OBSERVAÇÃO: Ele sofre um fogo que o consome e o devora. Não é a imagem do fogo do inferno, apresentado como um fogo material?

11. ─ Há possibilidade de ser atenuada a sua punição? ─ Sim, orando-se por ele, e sobretudo se Maximilien se unir às vossas preces.

12. ─ O objeto da paixão compartilha de seus sentimentos? Esses dois seres estarão destinados a unir-se um dia? Quais as condições de sua união e quais os obstáculos que agora a impedem? ─ Os poetas amam as mulheres na Terra? Eles o acreditam por um dia, ou uma hora. O que eles amam é o ideal; é uma quimera criada por sua imaginação ardente, amor que não pode ser satisfeito senão por Deus. Todos os poetas têm uma ficção no coração: a beleza ideal que julgam ver passar na Terra. Quando encontram uma linda criança que não deverão possuir jamais, então dizem que a realidade tomou o lugar do sonho. Mas, se caem na realidade, despencam das regiões etéreas na matéria e não mais reconhecendo o ser com o qual sonhavam, criam outras quimeras.

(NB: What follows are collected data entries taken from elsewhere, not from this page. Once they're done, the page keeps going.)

(** * virt-lightning: the orchestration core of [virt_lightning.py]

    A shallow embedding of the parts of [LibvirtHypervisor] and
    [LibvirtDomain] that decide the address allocator, the layered
    configuration merge, the identity validators, the network
    reconciliation, the disk attachment and the config-drive network
    document, followed by the properties established about them.

    Conventions.
    - A Python [str] is a [string]; its characters are the code points
      below 256.
    - An [IPv4Address] is the integer [int(address)], kept in [Z].
    - A method that mutates [self] takes the object and returns the new
      object next to its result; a call that can raise returns a [result].
    - What the program takes from outside ([ipaddress] parsing, [uuid4],
      [getuser], the templates of [templates.py], the distro files) is a
      variable of the section that uses it. *)

From Stdlib Require Import ZArith Lia Ascii String.
From stdpp Require Import base option list strings gmap fin_maps pretty sorting.

Local Open Scope string_scope.
Local Open Scope Z_scope.

(** ** Python values, exceptions *)

Inductive exn :=
  | ValueError
  | TypeError
  | AttributeError
  | IndexError
  | KeyError
  | Exception (msg : string) (arg : string).

Inductive result (A : Type) :=
  | Return (a : A)
  | Raise (e : exn).
Arguments Return {A} a.
Arguments Raise {A} e.

Definition bind {A B} (r : result A) (k : A -> result B) : result B :=
  match r with
  | Return a => k a
  | Raise e => Raise e
  end.

Notation "x <- r ;; k" := (bind r (fun x => k))
  (at level 100, r at next level, right associativity).

Definition returns {A} (r : result A) : bool :=
  match r with Return _ => true | Raise _ => false end.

13. (A Maximilien) ─ Desejamos ainda fazer outras perguntas, que talvez lhe deem alívio. Em que época você viveu como poeta? Você tinha um nome conhecido? ─ No reinado de Luiz XV. Eu era pobre e desconhecido, e amava uma mulher, um anjo que vi passar num parque, num dia de primavera. Desde então, só a revi em meus sonhos, e meus sonhos prometiam que eu a possuiria um dia.

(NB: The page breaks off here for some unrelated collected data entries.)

(** The SyntaxError of [JSON.parse].  The wording of its message is left
    to the engine; the model words it after V8, with the rejected text in
    it. *)
Definition JSON_SyntaxError (text : jsstring) : JSError :=
  mkError SyntaxError
    (match skip_ws text with
     | [] => u "Unexpected end of JSON input"
     | _ => u "Unexpected token in JSON: " ++ text
     end).

(** The fuel is twice the length of the text, and two: a value and the
    list of its elements take one unit each, and no more than a unit per
    character is needed after that. *)
Definition JSON_parse (text : jsstring) : JSError + value :=
  match parse_value (2 * length text + 2) text with
  | Some (v, rest) =>
      match skip_ws rest with
      | [] => inr v
      | _ => inl (JSON_SyntaxError text)
      end
  | None => inl (JSON_SyntaxError text)
  end.

(** ** The global state: storage, its call log, the query cache *)

Inductive StorageCall :=
| GetItem (key : jsstring)
| SetItem (key val : jsstring).

Inductive Status := pending | error | success.

(** Modelled from the spec: a cache entry holds the last-known data and a
    status (pending, success or error); the freshness timestamp is left
    out.  [None] in [data] is JavaScript's undefined. *)
Record QueryState := mkQuery {
  status : Status;
  data : option value;
  failure : option JSError
}.

(** A query key is an array of strings and numbers: ["posts"],
    ["post", 7]. *)
Abbreviation QueryKey := (list (jsstring + Z)).

Record World := mkWorld {
  localStorage : gmap jsstring jsstring;
  calls : list StorageCall;
  queryCache : gmap QueryKey QueryState
}.

(** ** Asynchronous functions

    The body of an async function runs against the global state and
    settles its promise: [Fulfilled] with a value, or [Rejected] with
    what was thrown.  Nothing in this program yields between two storage
    calls of one body, so a body is one state transformer. *)

Inductive Outcome (A : Type) :=
| Fulfilled (a : A)
| Rejected (e : JSError).
Arguments Fulfilled {A} a.
Arguments Rejected {A} e.

Definition Async (A : Type) : Type := World -> Outcome A * World.

Definition ret {A} (a : A) : Async A := fun w => (Fulfilled a, w).

Definition throw {A} (e : JSError) : Async A := fun w => (Rejected e, w).

Definition bind {A B} (c : Async A) (k : A -> Async B) : Async B :=
  fun w =>
    match c w with
    | (Fulfilled a, w') => k a w'
    | (Rejected e, w') => (Rejected e, w')
    end.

14. ─ O nome Elvira nos parece muito romântico e nos leva a pensar que se trate de um nome imaginário. ─ Sim, era uma mulher. Sei o seu nome porque um cavalheiro que passava a seu lado a chamou Elvira. Ah! Era exatamente a mulher que a minha imaginação havia sonhado. Eu a vejo ainda, sempre bela e embriagadora. Ela é capaz de me fazer esquecer Deus para vê-la e segui-la.

15. ─ Você sofre e poderá sofrer ainda por muito tempo. De você depende abreviar os tormentos. ─ Que me importa o sofrimento? Vocês não sabem o que é um desejo insatisfeito! Meus desejos são carnais? Entretanto me queimam e as pulsações, ao pensar nela, são mais fortes do que seriam se pensasse em Deus.

16. ─ Nós o lamentamos sinceramente. Para trabalhar por seu próprio adiantamento, você deve tornar-se útil e pensar em Deus mais do que o faz. É necessário pedir uma reencarnação visando apenas reparar os erros e a inutilidade das últimas existências. Não lhe dizemos que deva esquecer Elvira, mas que pense um pouco menos exclusivamente nela e um pouco mais em Deus, que pode abreviar os seus tormentos, se você fizer o que é necessário. Pela prece, nós o auxiliaremos nos seus esforços. ─ Obrigado! Orem e tentem arrancar Elvira de meu coração. Talvez um dia eu lhes agradeça.